Хью машинально улыбнулся в ответ. Он подумал, что это очередной племянник или ребенок кого-то из друзей. Ему и в голову не пришло, что малыш имеет какое-то отношение к Хлое. Хлое же всего двадцать лет. Она сама выглядит ребенком. Хью обернулся, собираясь отпустить какое-то легкомысленное замечание, и увидел, как ее лицо осветилось любовью.
— Ты ему понравился. — Она обошла Хью и взяла малыша на руки. — Сэм, поздоровайся с Хью.
Хью озадаченно уставился на радостную мордашку малыша — и постепенно, словно камень, падающий в глубь воды, до него дошла ужасающая истина.

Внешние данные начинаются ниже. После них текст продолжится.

Lemma handleMouseClick_cases (last : option (Z * Z)) (e : SelectionChange) :
  handleMouseClick last e = (last, false)
  \/ handleMouseClick last e = (Some (line e, character e), true).
Proof.
  unfold handleMouseClick.
  destruct (negb (endsWith (fileName e) ".go")); [now left|].
  destruct (match last with
            | Some (lastLine, lastCharacter) =>
                (lastLine =? line e)%Z && (lastCharacter =? character e)%Z
            | None => false
            end); [now left|].
  destruct ((line e =? 0)%Z && (lineLength e <=? character e)%Z
            && (character e <=? lineLength e + 25)%Z); [now right | now left].
Qed.

(** X23: clicking again in the same place does not navigate again: over
    any sequence of selection changes that are all at one position, the
    navigation command is executed at most once. *)
Theorem handleMouseClicks_same_position
        (last : option (Z * Z)) (events : list SelectionChange) (l c : Z) :
  Forall (fun e => line e = l /\ character e = c) events ->
  count_occ bool_dec (handleMouseClicks last events) true <= 1.
Proof.
  intros Hall.
  assert (Hquiet : forall evs, Forall (fun e => line e = l /\ character e = c) evs ->
             count_occ bool_dec (handleMouseClicks (Some (l, c)) evs) true = 0).
  { induction evs as [|e evs IH]; intros H; [reflexivity|].
    inversion H as [|? ? [Hl Hc] Hrest]; subst.
    cbn [handleMouseClicks]. rewrite (handleMouseClick_repeat _ _ e eq_refl eq_refl).
    simpl. now apply IH. }
  revert last. induction Hall as [|e evs [Hl Hc] Hrest IH]; intros last;
    [simpl; lia|].
  cbn [handleMouseClicks].
  destruct (handleMouseClick_cases last e) as [-> | ->].
  - simpl. apply IH.
  - rewrite Hl, Hc. simpl. rewrite (Hquiet evs Hrest). lia.
Qed.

Он до сих пор помнил удушливый страх, охвативший его тогда. Гнев, вызванный ее предательством, ее обманом. Хью сидел с приклеенной улыбкой, пил чай, поддерживал беседу с тетей, и, как мог, отвечал на ее таящие в себе надежду вопросы. Но мыслями был далеко — он планировал бегство. При каждом взгляде на Хлою у него к горлу подкатывали тошнота и ярость. Как она могла все так испортить?! Как она могла завести ребенка?!